"""
Type definitions for the JaxARC project.
This module contains all the core data structures used throughout the project,
including grid representations, task data, agent states, and environment states.
All types are designed to be JAX-compatible with proper validation and JAXTyping annotations.

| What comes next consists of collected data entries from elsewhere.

(* ===== verification/CfgState.v ===== *)
(** * The ownership pass: its state ([cfg.py], [CFGState])

    [CFGState] is the state the pass keeps while one function is lowered.
    [Epilogue] objects are mutated in place and shared between the stack, the
    bindings and snapshots, so they live in a heap and everything else holds
    references to them. *)

From S2P Require Import Prelude MpyTypes Ir.

(** ** Errors *)

Inductive OwnState := OWNED | BORROWED | MOVED.

#[global] Instance OwnState_eq_dec : EqDecision OwnState.
Proof. solve_decision. Defined.

(** One constructor per [raise CompileError] of [cfg.py] (the message's data),
    then the Python exceptions a broken invariant would raise. *)
Inductive exn :=
| ResultsNeverInspected (names : gset string)
| ResultsNeverInspectedInLoop (ctx : string) (names : gset string)
| ResultDiscarded (stem : string)
| ResultDiscardedByDel (stem : string)
| ResultInspectedOnOneBranch (ctx name : string)
| ResultLeavesBranchUninspected (ctx name : string)
| ResultFreshEachIteration (ctx name : string)
| IndeterminateAfterIf (ctx name : string) (on_true on_false : OwnState)
| ExistsOnOneBranch (ctx name : string)
| IndeterminateAcrossLoop (ctx name : string) (entering at_end : OwnState)
| InconsistentAcrossLoop (ctx name : string)
| NotInitialized (ctx stem : string)
| CannotMove (target_qualname param_stem stem : string) (state : OwnState)
| SelfEscapes (ctx : string) (missing : list string)
| InitMissing (ctx : string) (missing : list string)
| UnionFieldCollision (qualname field : string)
| AssertionError (what : string)
| KeyError (key : string)
| IndexError (what : string)
| RecursionError
| DanglingReference (r : nat).
(* ===== verification/UnionStorage.v ===== *)
(** * Runtime representation of tagged unions ([union_storage.py])

    [get] gives every union its [tag: u8] field (a member's ordinal by
    declaration order) and its [data] field, a C union with one [v_<member>]
    field per member. *)

From S2P Require Import Prelude MpyTypes Ir CfgState.

Definition u8_cls : Ty := Scalar "u8" 1.

Record Storage := mkStorage {
  tag_attr : string * Ty;
  data_attr : string * Ty;
  payload_cls : Ty;
  tags : dict nat;
}.

(** What a union's [names] maps a name to: a variable of a type, or
    anything else (a method, a nested class). *)
Inductive NamedObject :=
| NVariable (type : Ty)
| NOther.

(** [union.names], by the union's qualified name: what the discovery (or the
    monomorphizer, for an instance) registered: members and methods alike. *)
Class UnionNames := union_names : string -> dict NamedObject.

(** [{ attr.stem: i for i, attr in enumerate( attributes ) }] *)
Fixpoint enumerate_tags (i : nat) (attrs : list (string * Ty)) (d : dict nat) : dict nat :=
  match attrs with
  | [] => d
  | a :: attrs' => enumerate_tags (S i) attrs' (dict_set a.1 i d)
  end.

Section get.
Context {un : UnionNames}.

(** An instance whose base already has a storage inherits its two fields. *)
Definition existing_storage (qualname : string) (attrs : list (string * Ty)) : option Storage :=
  match dict_get "tag" (union_names qualname), dict_get "data" (union_names qualname) with
  | Some (NVariable tag), Some (NVariable (CUnion q as payload)) =>
      if String.eqb q (qualname ++ "$data")
      then Some (mkStorage ("tag", tag) ("data", payload) payload (enumerate_tags 0 attrs []))
      else None
  | _, _ => None
  end.

(** A name the union already declares, whatever it names, must not be one of
    the two fields. *)
Definition storage_get (t : Ty) : result exn Storage :=
  match t with
  | TaggedUnion _ qualname _ attrs =>
      match existing_storage qualname attrs with
      | Some st => Ok st
      | None =>
          match List.find (fun n => dict_mem n (union_names qualname)) ["tag"; "data"] with
          | Some n => Err (UnionFieldCollision qualname n)
          | None =>
              let payload := CUnion (qualname ++ "$data") in
              Ok (mkStorage ("tag", u8_cls) ("data", payload) payload (enumerate_tags 0 attrs []))
          end
      end
  | _ => Err (AssertionError "union_storage: not a union")
  end.
End get.

(** ** Tags are ordinals *)

Lemma enumerate_tags_other attrs i d n :
  n ∉ map fst attrs -> dict_get n (enumerate_tags i attrs d) = dict_get n d.
Proof.
  revert i d. induction attrs as [|a attrs IH]; intros i d Hn; [done|]. simpl in *.
  apply not_elem_of_cons in Hn as [Hne Hn].
  rewrite IH by done. by apply dict_get_set_ne.
Qed.

Lemma enumerate_tags_lookup attrs i d k n u :
  NoDup (map fst attrs) -> attrs !! k = Some (n, u) ->
  dict_get n (enumerate_tags i attrs d) = Some (i + k).
Proof.
  revert i d k. induction attrs as [|a attrs IH]; intros i d k Hnd Hk; [done|].
  simpl in *. apply NoDup_cons in Hnd as [Hn Hnd]. destruct k as [|k]; simplify_eq/=.
  - rewrite enumerate_tags_other by done. rewrite dict_get_set_eq. f_equal. lia.
  - erewrite IH by done. f_equal. lia.
Qed.

Section correctness.
Context {un : UnionNames}.

(** A union the storage accepts: its members' names are distinct, and its
    names hold either neither of the two fields or both as an earlier call
    made them. *)
Definition storage_ok (qualname : string) (attrs : list (string * Ty)) : Prop :=
  NoDup (map fst attrs) /\
  ((dict_get "tag" (union_names qualname) = None /\ dict_get "data" (union_names qualname) = None) \/
   (dict_get "tag" (union_names qualname) = Some (NVariable u8_cls) /\
    dict_get "data" (union_names qualname) = Some (NVariable (CUnion (qualname ++ "$data"))))).

Lemma storage_get_ok s q ps attrs :
  storage_ok q attrs ->
  storage_get (TaggedUnion s q ps attrs) =
    Ok (mkStorage ("tag", u8_cls) ("data", CUnion (q ++ "$data")) (CUnion (q ++ "$data"))
          (enumerate_tags 0 attrs [])).
Proof.
  intros (_ & [[Ht Hd]|[Ht Hd]]); unfold storage_get, existing_storage; rewrite Ht, ?Hd.
  - cbn [List.find]. unfold dict_mem. by rewrite Ht, Hd.
  - by rewrite String.eqb_refl.
Qed.

Lemma storage_tag s q ps attrs st k n u :
  storage_ok q attrs -> storage_get (TaggedUnion s q ps attrs) = Ok st ->
  attrs !! k = Some (n, u) -> dict_get n (tags st) = Some k.
Proof.
  intros Hok. rewrite storage_get_ok by done. intros [= <-] Hk. simpl.
  destruct Hok as (Hnd & _). by erewrite enumerate_tags_lookup.
Qed.
End correctness.

#[export] Hint Resolve storage_get_ok storage_tag : mpy.
(** Reading a member's payload out of a union value. *)
Lemma extract_payload_spec s0 q ps attrs operand member s :
  storage_ok q attrs -> older s operand ->
  exists instrs payload s', extract_payload (TaggedUnion s0 q ps attrs) operand member s
      = (Ok (instrs, payload), s') /\
    lw_ext s s' /\ lw_label_id (lw s') = lw_label_id (lw s) /\ older s' (OTemp payload) /\
    (forall l, Label l ∉ instrs) /\
    forall k pl m, eval m operand = Some (VUnion k pl) ->
      exists m', exec instrs (Running, m) = (Running, m') /\ after s m m' [] /\
                 eval m' (OTemp payload) = Some pl.
Proof.
  intros Hok Ho. unfold extract_payload.
  rewrite (bind_ok _ _ s _ s) by (unfold lift; by rewrite storage_get_ok).
  destruct (new_temp_spec (CUnion (q ++ "$data")) s) as (s1 & E1 & Hx1 & Ht1 & Hl1).
  cbn [payload_cls]. rewrite (bind_ok _ _ _ _ _ E1).
  destruct (new_temp_spec member.2 s1) as (s2 & E2 & Hx2 & Ht2 & Hl2).
  rewrite (bind_ok _ _ _ _ _ E2). eexists _, _, _. split; [done|].
  split_and!; [by etrans|congruence|simpl; lia|by intros l; rewrite !not_elem_of_cons; split_and!;
    [done..|apply not_elem_of_nil]|].
  intros k pl m Hm.
  assert (Hm' : forall w, eval (set_temp (mkTemp (CUnion (q ++ "$data")) (lw_temp_id (lw s))) w m)
            (OTemp (mkTemp (CUnion (q ++ "$data")) (lw_temp_id (lw s)))) = Some w)
    by (intros; apply eval_set_temp_eq).
  eexists. split_and!.
  - erewrite exec_step by (eapply step_get_attr; [apply Hm|reflexivity]).
    erewrite exec_step by (eapply step_get_attr; [apply Hm'|reflexivity]). reflexivity.
  - eapply (after_trans s s _ _ _ [] []); [done| |]; apply after_set_temp; simpl; lia.
  - apply eval_set_temp_eq.
Qed.

(** Running one piece of code from [s]'s operands: where it stops and what
    it did. *)
Definition runs (s : CFGState) (code : list Instruction) (m : mach) (md : mode)
    (ops : list (rc_op * nat)) : Prop :=
  exists m', exec code (Running, m) = (md, m') /\ after s m m' ops.

Lemma runs_app s s' a b m md o1 o2 :
  lw_ext s s' -> runs s a m Running o1 ->
  (forall m', after s m m' o1 -> runs s' b m' md o2) -> runs s (a ++ b) m md (o1 ++ o2).
Proof.
  intros Hx (m1 & E1 & A1) Hb. destruct (Hb m1 A1) as (m2 & E2 & A2).
  exists m2. rewrite exec_app, E1. split; [done|]. by eapply after_trans.
Qed.

Section members.
Context (rec : Ty -> Operand -> C (list Instruction)).
Context (s0 q : string) (ps : list Ty) (attrs : list (string * Ty)) (st : Storage).
Context (operand : Operand) (e : label).
Local Abbreviation union := (TaggedUnion s0 q ps attrs).
Context (Hok : storage_ok q attrs) (Hst : storage_get union = Ok st).
Context (Hrec : forall a o s, a ∈ attrs -> older s o -> emits op a.2 o (rec a.2 o) s).
(* ===== verification/CfgOwnership.v ===== *)
(** * Ownership transitions ([cfg.py])

    The operations of [CFGState] that bind, overwrite, move, delete and
    release one variable, attribute or temp.  Each returns the instructions
    the lowering emits around the statement. *)

From S2P Require Import Prelude MpyTypes Ir CfgState UnionStorage CfgRefcount.

(** What the constructor of [CFGState] is handed by the lowering: the names
    of the unions [union_storage] reads, the [resolve_type] callback and the
    [bool] type, and the recursion limit. *)
Class Callbacks := mkCallbacks {
  #[global] callback_names :: UnionNames;
  resolve_type : Ty -> Ty;
  bool_type : Ty;
  recursion_limit : nat;
}.

Section ownership.
Context {cb : Callbacks}.

Definition incref_instructions (t : Ty) (operand : Operand) : C (list Instruction) :=
  refcount_instructions resolve_type bool_type recursion_limit OpIncref t operand.

Definition decref_instructions (t : Ty) (operand : Operand) : C (list Instruction) :=
  refcount_instructions resolve_type bool_type recursion_limit OpDecref t operand.

(** [bool( rc_leaves( t ))] *)
Definition has_rc_leaves (t : Ty) : bool := negb (bool_decide (rc_leaves t = [])).

(** [self.bindings[key] = binding], [self.bindings.get( key )] *)
Definition bind_name (key : string) (b : Binding) : C unit :=
  modify (fun s => set_bindings (dict_set key b (bindings s)) s).
Definition binding_of (key : string) : C (option Binding) :=
  gets (fun s => dict_get key (bindings s)).

(** [self._temp_states.pop( temp.id, None )] *)
Definition pop_temp (temp : Temp) : C unit :=
  modify (fun s => set_temp_states (delete (temp_id temp) (temp_states s)) s).

(** [if isinstance( operand, ir.Temp ): self._temp_states.pop( ... )] *)
Definition pop_if_temp (operand : Operand) : C unit :=
  match operand with OTemp t => pop_temp t | _ => ret tt end.

Definition set_cancelled (r : nat) (c : bool) : C unit :=
  let* e := deref r in store r (with_cancelled c e).

(** ** Registering *)

Definition push (operand : Variable_) (t : Ty) (st : OwnState) (key : option string)
    (is_construction_attr survives_loop_restore : bool) : C nat :=
  let* name := new_label "epilogue" in
  let* entry := alloc (mkEpilogue [] name (Some operand) (Some t) None false false
                         is_construction_attr survives_loop_restore) in
  modify (fun s => set_epilogue_stack (epilogue_stack s ++ [entry]) s) ;;;
  bind_name (default (v_stem operand) key) (mkBinding operand t st (Some entry)) ;;;
  ret entry.

Definition push_defer (instructions : list Instruction) (flag : Variable_) (is_err_only : bool) : C nat :=
  let* name := new_label "epilogue" in
  let* entry := alloc (mkEpilogue instructions name None None (Some flag) is_err_only false false false) in
  modify (fun s => set_epilogue_stack (epilogue_stack s ++ [entry]) s) ;;;
  ret entry.

Definition enter_parameter (param : Parameter_) : C unit :=
  let var := p_var param in
  mark_live (v_stem var) ;;;
  if p_is_move param then
    if has_rc_leaves (v_type var) then
      push var (v_type var) OWNED None false false ;;; ret tt
    else ret tt
  else if p_is_copy param then
    if has_rc_leaves (v_type var) then
      let* instructions := incref_instructions (v_type var) (OVar var) in
      modify (fun s => set_prologue_instructions (prologue_instructions s ++ instructions) s) ;;;
      push var (v_type var) OWNED None false false ;;; ret tt
    else ret tt
  else if has_rc_leaves (v_type var) then
    bind_name (v_stem var) (mkBinding var (v_type var) BORROWED None)
  else ret tt.

(** [CFGState( fn, ... )] *)
Definition init (parameters : list Parameter_) : C unit :=
  mfold (fun _ p => enter_parameter p) parameters tt.

Definition enter_self (self_param : Variable_) (is_move : bool) : C unit :=
  mark_live (v_stem self_param) ;;;
  if negb (has_rc_leaves (v_type self_param)) then ret tt
  else if is_move then push self_param (v_type self_param) OWNED None false false ;;; ret tt
  else bind_name (v_stem self_param) (mkBinding self_param (v_type self_param) BORROWED None).

Definition enter_construction (self_param : Variable_) (required : list Variable_) : C unit :=
  enter_self self_param false ;;;
  modify (set_construction_self (Some self_param)) ;;;
  modify (set_construction_required required).

(** ** Temps *)

Definition fresh_temp (temp : Temp) (t : Ty) : C unit :=
  if has_rc_leaves t then modify (fun s => set_temp_states (<[temp_id temp := t]> (temp_states s)) s)
  else ret tt.

Definition is_fresh_temp (operand : Operand) : C bool :=
  match operand with
  | OTemp t => gets (fun s => bool_decide (is_Some (temp_states s !! temp_id t)))
  | _ => ret false
  end.

Definition delete_temp (temp : Temp) : C (list Instruction) :=
  let* t := gets (fun s => temp_states s !! temp_id temp) in
  pop_temp temp ;;;
  match t with None => ret [] | Some t => decref_instructions t (OTemp temp) end.

Definition untrack_temp (operand : option Operand) : C unit :=
  match operand with Some op => pop_if_temp op | None => ret tt end.

Definition snapshot_temp_states : C (gmap nat Ty) := gets temp_states.
Definition restore_temp_states (snap : gmap nat Ty) : C unit := modify (set_temp_states snap).

(** ** Assignment *)

(** The [is_alias] branch of [assign]: take a reference to [src]'s value. *)
Definition take_alias (t : Ty) (src : Operand) : C (list Instruction) :=
  let* fresh := is_fresh_temp src in
  if fresh then pop_if_temp src ;;; ret []
  else
    let lock := match src with
                | OVar v => if v_is_global v then [AcquireGlobalLock v false] else []
                | _ => []
                end in
    let* inc := incref_instructions t src in
    ret (lock ++ inc).

Definition assign_global (dest : Variable_) : C (list Instruction) :=
  modify (fun s => set_reassigned_outside_init ({[v_uid dest]} ∪ reassigned_outside_init s) s) ;;;
  let* dec := decref_instructions (v_type dest) (OVar dest) in
  ret (AcquireGlobalLock dest true :: dec).

(** The tail of [assign]: release what [dest] held, own what it now holds. *)
Definition assign_local (dest : Variable_) : C (list Instruction) :=
  let* existing := binding_of (v_stem dest) in
  match existing with
  | Some (mkBinding _ _ st (Some r)) =>
      let* dec := if bool_decide (st = OWNED) then decref_instructions (v_type dest) (OVar dest) else ret [] in
      set_cancelled r false ;;;
      bind_name (v_stem dest) (mkBinding dest (v_type dest) OWNED (Some r)) ;;;
      ret dec
  | _ => push dest (v_type dest) OWNED None false false ;;; ret []
  end.

Definition assign (dest : Variable_) (src : Operand) (is_alias track borrow : bool) : C (list Instruction) :=
  mark_live (v_stem dest) ;;;
  let* unchecked := is_unchecked (v_stem dest) in
  if unchecked then raise (ResultDiscarded (v_stem dest))
  else
    (if track && is_result_type (v_type dest) then track_result (v_stem dest)
     else clear_result (v_stem dest)) ;;;
    if borrow then
      bind_name (v_stem dest) (mkBinding dest (v_type dest) BORROWED None) ;;; ret []
    else if negb (has_rc_leaves (v_type dest)) then ret []
    else
      let* instructions := if is_alias then take_alias (v_type dest) src
                           else pop_if_temp src ;;; ret [] in
      let* rest := if v_is_global dest then assign_global dest else assign_local dest in
      ret (instructions ++ rest).

Definition assign_global_initializer (dest : Variable_) : C (list Instruction) :=
  if negb (has_rc_leaves (v_type dest)) then ret []
  else
    let* dec := decref_instructions (v_type dest) (OVar dest) in
    ret (AcquireGlobalLock dest true :: dec).

(** ** Attributes *)

Definition self_key (attr : Variable_) : string := "self." ++ v_stem attr.

Definition attr_assign (attr : Variable_) (src : Operand) (is_alias : bool) : C (list Instruction) :=
  let key := self_key attr in
  let rc := has_rc_leaves (v_type attr) in
  let* inc := if rc then
                if is_alias then incref_instructions (v_type attr) src
                else pop_if_temp src ;;; ret []
              else ret [] in
  let* existing := binding_of key in
  match existing with
  | Some (mkBinding _ _ st (Some r)) =>
      let* dec := if rc && bool_decide (st = OWNED) then decref_instructions (v_type attr) (OVar attr)
                  else ret [] in
      set_cancelled r false ;;;
      bind_name key (mkBinding attr (v_type attr) OWNED (Some r)) ;;;
      ret (inc ++ dec)
  | _ =>
      if rc then push attr (v_type attr) OWNED (Some key) true false ;;; ret inc
      else bind_name key (mkBinding attr (v_type attr) OWNED None) ;;; ret inc
  end.

Definition attr_replace (t : Ty) (old new : Operand) (is_alias : bool) : C (list Instruction) :=
  let* inc := if is_alias then incref_instructions t new else pop_if_temp new ;;; ret [] in
  let* dec := decref_instructions t old in
  ret (inc ++ dec).

Definition field_value (t : Ty) (operand : Operand) (is_alias : bool) : C (list Instruction) :=
  if is_alias then incref_instructions t operand
  else pop_if_temp operand ;;; ret [].

(** ** Cancelling an entry *)

Definition mint_cancel_flag : C Variable_ :=
  let* index := gets (fun s => length (cancel_flags s)) in
  let* flag := new_variable ("__cancel_flag_" ++ pretty index) bool_type in
  modify (fun s => set_cancel_flags (cancel_flags s ++ [flag]) s) ;;;
  ret flag.

(** [ir.Assign( dest = flag, src = ir.Const( type = flag.type, value = False ))] *)
Definition disarm (flag : Variable_) : Instruction :=
  Assign (OVar flag) (OConst (v_type flag) (CBool false)).

(** [for i, e in enumerate( stack ): if e is entry: stack[i] = new_entry; break] *)
Fixpoint replace_first (entry new_entry : nat) (stack : list nat) : list nat :=
  match stack with
  | [] => []
  | e :: stack' => if Nat.eqb e entry then new_entry :: stack' else e :: replace_first entry new_entry stack'
  end.

Definition neutralize (entry : nat) : C (nat * list Instruction) :=
  let* e := deref entry in
  let* captured := gets (fun s => bool_decide (e_name e ∈ captured_labels s)) in
  if negb captured then
    let* new_entry := alloc (with_cancelled true e) in
    modify (fun s => set_epilogue_stack (replace_first entry new_entry (epilogue_stack s)) s) ;;;
    ret (new_entry, [])
  else
    match e_flag e with
    | Some flag => ret (entry, [disarm flag])
    | None =>
        let* flag := mint_cancel_flag in
        store entry (with_flag (Some flag) e) ;;;
        ret (entry, [disarm flag])
    end.

Definition disarm_defer (entry : nat) : C (list Instruction) :=
  let* (_, instructions) := neutralize entry in ret instructions.

(** ** [move( x )], [del x], [compiler.decref( x )] *)

Definition move (operand : Operand) (target_qualname param_stem : string) : C (list Instruction) :=
  match operand with
  | OVar v =>
      let* binding := binding_of (v_stem v) in
      match binding with
      | None => ret []
      | Some b =>
          if negb (bool_decide (b_state b = OWNED)) then
            raise (CannotMove target_qualname param_stem (v_stem v) (b_state b))
          else
            let* (new_entry, instructions) :=
              match b_entry b with
              | Some r => let* (n, i) := neutralize r in ret (Some n, i)
              | None => ret (None, [])
              end in
            bind_name (v_stem v) (mkBinding (b_operand b) (b_type b) MOVED new_entry) ;;;
            ret instructions
      end
  | OTemp t => pop_temp t ;;; ret []
  | _ => ret []
  end.

Definition deleted (variable : Variable_) (ctx : string) : C (list Instruction) :=
  let* unchecked := is_unchecked (v_stem variable) in
  if unchecked then raise (ResultDiscardedByDel (v_stem variable)) else
  let* alive := is_live (v_stem variable) in
  if negb alive then raise (NotInitialized ctx (v_stem variable)) else
  unmark_live (v_stem variable) ;;;
  let* binding := binding_of (v_stem variable) in
  modify (fun s => set_bindings (dict_del (v_stem variable) (bindings s)) s) ;;;
  match binding with
  | Some (mkBinding _ t st (Some r)) =>
      let* dec := if bool_decide (st = OWNED) then decref_instructions t (OVar variable) else ret [] in
      let* (_, instructions) := neutralize r in
      ret (dec ++ instructions)
  | _ => ret []
  end.

Definition manually_decreffed (operand : Operand) : C (list Instruction) :=
  match operand with
  | OVar v =>
      let* binding := binding_of (v_stem v) in
      match binding with
      | Some (mkBinding x t OWNED (Some r)) =>
          let* retained := gets (fun s => bool_decide (v_stem v ∈ possibly_retained s)) in
          if retained then
            bind_name (v_stem v) (mkBinding x t MOVED (Some r)) ;;; ret []
          else
            let* (new_entry, instructions) := neutralize r in
            bind_name (v_stem v) (mkBinding x t MOVED (Some new_entry)) ;;;
            ret instructions
      | _ => ret []
      end
  | OTemp t => pop_temp t ;;; ret []
  | _ => ret []
  end.

(** ** Construction of [self] *)

Definition missing_attributes (s : CFGState) : list string :=
  map v_stem (List.filter (fun attr => negb (dict_mem (self_key attr) (bindings s))) (construction_required s)).

Definition check_self_escape (operand : Operand) (ctx : string) : C unit := fun s =>
  match construction_self s with
  | Some self =>
      if operand_is operand self then
        match missing_attributes s with
        | [] => (Ok tt, s)
        | missing => (Err (SelfEscapes ctx missing), s)
        end
      else (Ok tt, s)
  | None => (Ok tt, s)
  end.

Definition complete_attribute (attr : Variable_) : C unit :=
  let* binding := binding_of (self_key attr) in
  match binding with
  | None => raise (KeyError (self_key attr))
  | Some b => match b_entry b with Some r => set_cancelled r true | None => ret tt end
  end.

Definition complete_construction (ctx : string) : C unit :=
  let* missing := gets missing_attributes in
  match missing with
  | [] =>
      let* required := gets construction_required in
      mfold (fun _ attr => complete_attribute attr) required tt
  | _ => raise (InitMissing ctx missing)
  end.

(** [attr.resolve()] fills in the type and clears [resolve]. *)
Definition resolve_attr (attr : Variable_) : Variable_ :=
  mkVariable_ (v_uid attr) (v_stem attr) (v_type attr) (v_is_global attr) false.

Definition complete_base_attribute (attr0 : Variable_) : C unit :=
  let attr := resolve_attr attr0 in
  if v_pending attr0 && is_rc (v_type attr) then raise (AssertionError "RC base attribute arrived unresolved")
  else
    (if has_rc_leaves (v_type attr) then
       push attr (v_type attr) OWNED (Some (self_key attr)) true false ;;; ret tt
     else bind_name (self_key attr) (mkBinding attr (v_type attr) OWNED None)) ;;;
    modify (fun s => set_construction_required (construction_required s ++ [attr]) s).

Definition complete_base_construction (base_required : list Variable_) : C unit :=
  mfold (fun _ attr => complete_base_attribute attr) base_required tt.
End ownership.
(** The classification pass: [None] is the bail-out, otherwise the pending
    attributes, top first, and the entry to jump to. *)
Fixpoint err_classify (floor : option nat) (bound : nat) (es attrs : list Epilogue)
    (candidate : option Epilogue) : option (list Epilogue * option Epilogue) :=
  match es with
  | [] => Some (attrs, candidate)
  | e :: es' =>
      let i := length es' in
      if i <? bound then Some (attrs, candidate)
      else if e_cancelled e then err_classify floor bound es' attrs candidate
      else if negb (is_flag_guarded e) && at_or_above floor i then None
      else if e_is_construction_attr e then err_classify floor bound es' (attrs ++ [e]) candidate
      else err_classify floor bound es' attrs
             (match candidate with None => Some e | Some _ => candidate end)
  end.

Definition current_epilogue_label_for_construction_err (returned_operand : option Operand)
    : C (option label * list Instruction) :=
  let* refs := gets epilogue_stack in
  let* es := load_entries refs in
  if any_live_entry es returned_operand then ret (None, []) else
  let* floor := gets confinement_floor in
  let* scope := inline_scope in
  match err_classify floor (boundary scope) (rev es) [] None with
  | None => ret (None, [])
  | Some (attrs, candidate) =>
      let* inline := mfold (fun acc e => let* dec := decref_entry e in ret (acc ++ dec)) attrs [] in
      match candidate with
      | None =>
          match scope with
          | Some sc => update_top_inline_scope capture_scope ;;; ret (Some (is_label sc), inline)
          | None => ret (None, inline)
          end
      | Some e => mark_captured scope (e_name e) ;;; ret (Some (e_name e), inline)
      end
  end.

Definition used_shared_epilogue_label : C bool := gets any_shared_label_used.

(** ** The ladder *)

Definition ladder_rung (chk : err_check) (acc : list Instruction) (e : Epilogue) : C (list Instruction) :=
  let* captured := gets (fun s => bool_decide (e_name e ∈ captured_labels s)) in
  let acc := if captured then acc ++ [Label (e_name e)] else acc in
  if negb (e_cancelled e) && negb (e_is_construction_attr e) then
    let* code := replay e chk in ret (acc ++ code)
  else ret acc.

Definition build_epilogue_ladder (chk : err_check) : C (list Instruction) :=
  let* refs := gets epilogue_stack in
  let* es := load_entries refs in
  mfold (ladder_rung chk) (rev es) [].

Definition build_inline_scope_ladder (chk : err_check) : C (list Instruction) :=
  let* scope := top_inline_scope in
  let* refs := gets (fun s => drop (is_boundary_depth scope) (epilogue_stack s)) in
  let* es := load_entries refs in
  let* code := mfold (ladder_rung chk) (rev es) [] in
  modify (fun s => set_epilogue_stack (take (is_boundary_depth scope) (epilogue_stack s)) s) ;;;
  ret code.
End epilogue.

(** ** What an entry releases at run time *)

Definition armed (m : mach) (e : Epilogue) : bool :=
  match e_flag e with
  | None => true
  | Some f => match m_vars m !! v_uid f with Some (VBool b) => b | _ => false end
  end.

(** The references given up when the entry is replayed. *)
Definition released (m : mach) (e : Epilogue) : list nat :=
  match e_type e, e_operand e with
  | Some t, Some x =>
      if armed m e then match m_vars m !! v_uid x with Some v => held t v | None => [] end else []
  | _, _ => []
  end.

This module also provides the core JAX array type aliases using JAXTyping for the
JaxARC environment.
Key Features:
- Core grid and mask array types with batch support
- Action space type definitions
- Task data structure types
- Environment state types
- Essential utility types
JAXTyping *batch modifier allows the same type to work for both single arrays
(height, width) and batched arrays (batch1, batch2, ..., height, width).
"""
from __future__ import annotations
from typing import Any, TypeAlias
import chex
import equinox as eqx
import jax.numpy as jnp
from jaxtyping import Array, Bool, Float, Int
from stoa.env_types import StepType as _StepType
from stoa.env_types import TimeStep as _TimeStep
# Import configuration types for EnvParams
from jaxarc.configs.action_config import ActionConfig
from jaxarc.configs.dataset_config import DatasetConfig
from jaxarc.configs.grid_initialization_config import GridInitializationConfig
from jaxarc.configs.main_config import JaxArcConfig
from jaxarc.configs.reward_config import RewardConfig
from jaxarc.constants import MAX_GRID_SIZE as _MAX_GRID_SIZE
from jaxarc.constants import NUM_COLORS as _NUM_COLORS
from jaxarc.constants import NUM_OPERATIONS as _NUM_OPERATIONS
StepType = _StepType # Re-export for convenience
TimeStep = _TimeStep # Re-export for convenience
MAX_GRID_SIZE = _MAX_GRID_SIZE # Re-export canonical constants
NUM_COLORS = _NUM_COLORS
NUM_OPERATIONS = _NUM_OPERATIONS
# =============================================================================
# JAX Type Definitions (formerly in jax_types.py)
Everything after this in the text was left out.